**GIVEN INFORMATION:**
-------------------------

(* ===== verification/AccountRun.v ===== *)
(** * AccountRun: the account service over many requests

    The list of accounts, the modification of the notes, and what the handlers do together: any
    sequence of requests that respect the sizes and the alphabet of the server is answered as the
    lists of sessions and accounts say. The file also holds the requests that break the service. *)
From Stdlib Require Import String.
From S2P Require Import Prelude Alloc Cstr Words Bson Packet PackLoop Session Sha Fmt Sql Dbp Accounts Guid ResAccount AccountSpec AccountAdmin.
From stdpp Require Import gmap.
Import Alloc Cstr Words Bson Packet PackLoop Session Pwd Fmt Sql Dbp Accounts Guid ResAccount AccountSpec AccountAdmin.
Open Scope Z_scope.

Module AccountRun.

Section spec.
Context `{S : Sqlite} {SL : SqliteLaws S} {Rest : tables -> Prop} {HRest : Framed Rest}.
#[local] Set Default Proof Using "Type*".
#[local] Notation ready := (ready Rest).
#[local] Notation answers := (answers Rest).
#[local] Notation db_ready := (db_ready Rest).

(** ** The list *)

Definition account_one (a : acct) : fields :=
  FCons f_type (VInt (ac_type a)) (FCons f_uid (VStr (ac_uid a)) (FCons f_nick (VStr (ac_nick a))
    (FCons f_comment (VStr (ac_comment a)) FNil))).

Fixpoint account_objects (B : list acct) : fields :=
  match B with [] => FNil | a :: B => FCons f_account_one (VObj (account_one a)) (account_objects B) end.

Definition list_fields (B : list acct) : fields :=
  FCons f_result (VInt dish_r_ok) (FCons f_count (VInt (zlen B))
    (match B with [] => FNil | _ => FCons f_account (VArr (account_objects B)) FNil end)).

Lemma append_accounts_build B : forall p,
  Forall acct_ok B -> append_accounts (length B) (map handed_out B) p = build_fields p (account_objects B).
Proof.
  induction B as [|a B IH]; intros p Hok; [done|]. apply Forall_cons in Hok as [Ha Hok].
  destruct (record_text a (blank_account 0 0) Ha) as (T1 & T2 & T3).
  cbn [length map append_accounts account_objects build_fields build_value account_one]. change (handed_out a) with (record_of a (blank_account 0 0)). unfold append_cstr.
  rewrite T1, T2, T3. cbn [record_of acc_type mbind res_bind].
  destruct (ep_pack_append_start_object p f_account_one) as [p0|]; [|done]. cbn [mbind res_bind].
  destruct (ep_pack_append_int p0 f_type (ac_type a)) as [p1|]; [|done]. cbn [mbind res_bind].
  destruct (ep_pack_append_string p1 f_uid (ac_uid a)) as [p2|]; [|done]. cbn [mbind res_bind].
  destruct (ep_pack_append_string p2 f_nick (ac_nick a)) as [p3|]; [|done]. cbn [mbind res_bind].
  destruct (ep_pack_append_string p3 f_comment (ac_comment a)) as [p4|]; [|done]. cbn [mbind res_bind].
  destruct (ep_pack_append_finish_object p4) as [p5|]; [|done]. cbn [mbind res_bind]. by apply IH.
Qed.

Lemma objects_fit B :
  Forall acct_ok B -> legible B -> fields_ok (account_objects B) /\ zlen (enc_fields (account_objects B)) <= 1000 * zlen B.
Proof.
  induction B as [|a B IH]; intros Hok HL; [done|]. apply Forall_cons in Hok as [[[X1 X2] Ht _ [N1 N2] [C1 C2]] Hok].
  apply Forall_cons in HL as [(U0 & U1 & U2) HL]. destruct (IH Hok HL) as [I1 I2]. split.
  - split; [name_lit|]. split; [|done]. split; [name_lit|]. split; [done|]. split; [name_lit|]. split; [done|].
    split; [name_lit|]. split; [done|]. split; [name_lit|]. split; done.
  - cbn [account_objects account_one enc_fields enc_value type_code]. unfold doc. autorewrite with ymlen. rewrite !zlen_le_bytes.
    change (zlen f_type) with 4. change (zlen f_nick) with 4. change (zlen f_comment) with 7. change (zlen f_account_one) with 11.
    change (zlen f_uid) with 3. change (zlen (@nil Z)) with 0. lia.
Qed.

Lemma list_fields_build B :
  Forall acct_ok B -> legible B -> zlen B <= 100000 -> exists p, build_fields fresh (list_fields B) = Ok p.
Proof.
  intros Hok HL Hb. destruct (objects_fit B Hok HL) as [H1 H2]. destruct (build_finish (list_fields B)) as (p & _ & E & _); [|by exists p].
  pose proof (zlen_nonneg B). split.
  - split; [name_lit|]. split; [done|]. split; [name_lit|]. split; [cbn; unfold is_i32; lia|]. destruct B; [done|].
    split; [name_lit|]. by split.
  - destruct B as [|b B]; [vm_compute; done|]. set (os := account_objects (b :: B)) in *.
    cbn [list_fields enc_fields enc_value type_code]. fold os. unfold doc. autorewrite with ymlen. rewrite !zlen_le_bytes.
    change (zlen f_result) with 6. change (zlen f_count) with 5. change (zlen f_account) with 7. change (zlen (@nil Z)) with 0.
    unfold LIM. rewrite zlen_cons in *. lia.
Qed.

Lemma append_list B arr p (w : world) :
  Forall acct_ok B -> default [] arr = map handed_out B -> (B <> [] -> arr <> None) ->
  (p ← ep_pack_append_int p f_result dish_r_ok;
   p ← ep_pack_append_int p f_count (zlen B);
   if zlen B =? 0 then Ok (Some p, w) else
   match arr with
   | None => Fault WildPointer
   | Some l =>
       p ← ep_pack_append_start_array p f_account;
       p ← append_accounts (Z.to_nat (zlen B)) l p;
       p ← ep_pack_append_finish_array p;
       Ok (Some p, w)
   end : res (option ep_pack * world))
  = (p ← build_fields p (list_fields B); Ok (Some p, w)).
Proof.
  intros Hok Ea Hne. unfold list_fields. cbn [build_fields build_value].
  destruct (ep_pack_append_int p f_result dish_r_ok) as [p1|]; [|done]. cbn [mbind res_bind].
  destruct (ep_pack_append_int p1 f_count (zlen B)) as [p2|]; [|done]. cbn [mbind res_bind].
  destruct B as [|b B]; [done|]. destruct (Z.eqb_spec (zlen (b :: B)) 0) as [E0|E0]; [rewrite zlen_cons in E0; pose proof (zlen_nonneg B); lia|].
  destruct arr as [l|]; [|by destruct Hne]. cbn [default from_option id] in Ea. subst l. cbn [build_fields build_value].
  destruct (ep_pack_append_start_array p2 f_account) as [p3|]; [|done]. cbn [mbind res_bind].
  replace (Z.to_nat (zlen (b :: B))) with (length (b :: B)) by (unfold zlen; lia). rewrite append_accounts_build by done.
  destruct (build_fields p3 (account_objects (b :: B))) as [p4|]; [|done]. cbn [mbind res_bind].
  by destruct (ep_pack_append_finish_array p4).
Qed.

(** What a listing of the accounts [B] answers, for the session on the connection. *)
Definition list_answer (T : list session) (d : Z) (B : list acct) : fields :=
  match List.find (by_fd d) T with
  | None => result_is dish_r_no_permission
  | Some s => if a_type s =? account_admin then list_fields B else result_is dish_r_no_permission
  end.

Lemma legible_perm A B : A ≡ₚ B -> legible A -> legible B.
Proof. intros P HL. unfold legible. by rewrite <- P. Qed.

Lemma list_refines w T A d :
  ready w T A -> d <> -1 -> legible A -> zlen A <= 100000 ->
  exists B, B ≡ₚ A /\ answers (res_account_list w d) (list_answer T d B) T A.
Proof.
  intros R Hd HL Hb. unfold res_account_list, list_answer.
  destruct (rd_sess _ _ _ R) as (HT & L & U). pose proof (ref_fd_held (w_sess w) T d HT L U Hd) as Rf.
  assert (set_sess w (w_sess w) = w) as Ew by by destruct w.
  destruct (List.find (by_fd d) T) as [s|] eqn:Fs.
  2: { rewrite Rf. cbn [mbind res_bind Z.eqb]. rewrite Ew, (new_pack_ready _ _ _ R). cbn [mbind res_bind]. exists A. split; [done|]. by apply answer_result. }
  destruct Rf as (ad & w1 & -> & H1 & H2 & _). cbn [mbind res_bind Z.eqb]. rewrite H1. cbn [mbind res_bind]. rewrite H2. cbn [mbind res_bind].
  rewrite Ew, (new_pack_ready _ _ _ R). cbn [mbind res_bind].
  destruct (a_type s =? account_admin); cbn [negb]; [|exists A; split; [done|by apply answer_result]].
  pose proof R as [Hs (db & Tb & Ed & I & HA) Hp]. unfold dbp_of. rewrite Ed. cbn [mbind res_bind].
  destruct (account_get_spec db Tb A I HA) as (db' & ar & -> & I' & P & Hne). cbn [mbind res_bind].
  destruct (Permutation_map_inv handed_out _ P) as (B & EB & PB). exists B. split; [done|].
  assert (Forall acct_ok B) as Hok by (rewrite <- PB; apply HA). assert (legible B) as HLB by by apply (legible_perm A).
  assert (zlen B = zlen A) as LB by (unfold zlen; by rewrite PB).
  destruct (list_fields_build B Hok HLB ltac:(lia)) as [p Ep]. exists p, (set_dbp w (Some db')). split; [exact Ep|].
  split; [|clear Ep; split; [exact Hs|by exists db', Tb|exact Hp]]. rewrite <- LB.
  rewrite (append_list B ar fresh _ Hok EB); [rewrite Ep; reflexivity|]. clear Ep. intros HB. apply Hne. intros ->. by apply Permutation_nil_l in PB.
Qed.

(** ** The lock that is kept *)

(** No session can be added or removed any more. *)
Definition stuck (w : sessions) : Prop :=
  (forall s, session_add w s = Fault SelfDeadlock) /\ (forall d, session_del_fd w d = Fault SelfDeadlock) /\
  (forall u, session_del_token w u = Fault SelfDeadlock).

Lemma locked_stuck w : w_lock w = true -> stuck w.
Proof.
  intros L. unfold stuck, session_add, session_del_fd, session_del_token, del_with, lock. by rewrite L.
Qed.

Definition basic_step (n : list Z) (v : value) (a : basic_args) : basic_args :=
  if decide (n = f_nick) then match v with VStr s => mk_basic (arr 17 s) (b_comment a) | _ => a end
  else if decide (n = f_comment) then match v with VStr s => mk_basic (b_nick a) (arr 17 s) | _ => a end
  else a.

Definition basic_read (f : fields) : basic_args := fold_request basic_step f (mk_basic (local_string 17) (local_string 17)).

Definition short_plain (buf : list Z) : Prop := plain 16 buf /\ length buf = 17%nat.

Lemma arr_short s : no_zero s -> zlen s <= 16 -> no_quote s -> short_plain (arr 17 s).
Proof.
  intros Z K Q. assert (length s < 17)%nat by (unfold zlen in K; lia). split; [by apply arr_plain|by apply arr_len].
Qed.

Lemma basic_request pack f :
  carries pack f -> all_fields (two_field f_nick f_comment no_quote no_quote) f ->
  read_request pack modify_basic_body (mk_basic (local_string 17) (local_string 17)) = Ok (basic_read f) /\
  short_plain (b_nick (basic_read f)) /\ short_plain (b_comment (basic_read f)).
Proof.
  intros Hc Hf. eapply (read_request_spec pack f _ basic_step _ (fun a => short_plain (b_nick a) /\ short_plain (b_comment a))); [done|exact Hf| | |].
  - assert (short_plain (local_string 17)) by (split; [split; [by exists []|split; [constructor|done]]|done]). done.
  - intros m it n v a Ha (H1 & H2) [[_ L1] [_ L2]]. unfold modify_basic_body, basic_step.
    rewrite (field_type _ _ _ _ Ha). cbn [mbind res_bind]. rewrite (field_key _ _ _ _ Ha). cbn [mbind res_bind].
    repeat case_decide; [destruct (H1 ltac:(done)) as (s & -> & Z & K & Q)|destruct (H2 ltac:(done)) as (s & -> & Z & K & Q)|done];
      rewrite (field_str _ _ _ _ Ha); cbn [mbind res_bind]; unfold zlen in K; by rewrite (strncpy_arr _ s 17) by (try done; lia).
  - intros n v a (H1 & H2) [HN HC]. unfold basic_step.
    repeat case_decide; [destruct (H1 ltac:(done)) as (s & -> & Z & K & Q)|destruct (H2 ltac:(done)) as (s & -> & Z & K & Q)|done];
      cbn [b_nick b_comment]; split; try done; by apply arr_short.
Qed.

Definition modify_basic_accounts (A : list acct) (u : list Z) (a : basic_args) : list acct :=
  update_acct (with_comment (text (b_comment a))) (update_acct (with_nick (text (b_nick a))) A u) u.

Definition basic_spec (T : list session) (A : list acct) (d : Z) (a : basic_args) : fields * list acct :=
  match List.find (by_fd d) T with
  | None => (result_is account_r_session_expired, A)
  | Some s => (result_is account_r_ok, modify_basic_accounts A (text (uid s)) a)
  end.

-------------------------

**WHAT IS BEING ASKED:** Within the listing above, extract exactly the lines from the line with "change (zlen f_type)" to the line with "cbn [list_fields enc_fields", the two named lines included, and no others.

**RESPONSE TO THIS EXERCISE:**
    change (zlen f_type) with 4. change (zlen f_nick) with 4. change (zlen f_comment) with 7. change (zlen f_account_one) with 11.
    change (zlen f_uid) with 3. change (zlen (@nil Z)) with 0. lia.
Qed.

Lemma list_fields_build B :
  Forall acct_ok B -> legible B -> zlen B <= 100000 -> exists p, build_fields fresh (list_fields B) = Ok p.
Proof.
  intros Hok HL Hb. destruct (objects_fit B Hok HL) as [H1 H2]. destruct (build_finish (list_fields B)) as (p & _ & E & _); [|by exists p].
  pose proof (zlen_nonneg B). split.
  - split; [name_lit|]. split; [done|]. split; [name_lit|]. split; [cbn; unfold is_i32; lia|]. destruct B; [done|].
    split; [name_lit|]. by split.
  - destruct B as [|b B]; [vm_compute; done|]. set (os := account_objects (b :: B)) in *.
    cbn [list_fields enc_fields enc_value type_code]. fold os. unfold doc. autorewrite with ymlen. rewrite !zlen_le_bytes.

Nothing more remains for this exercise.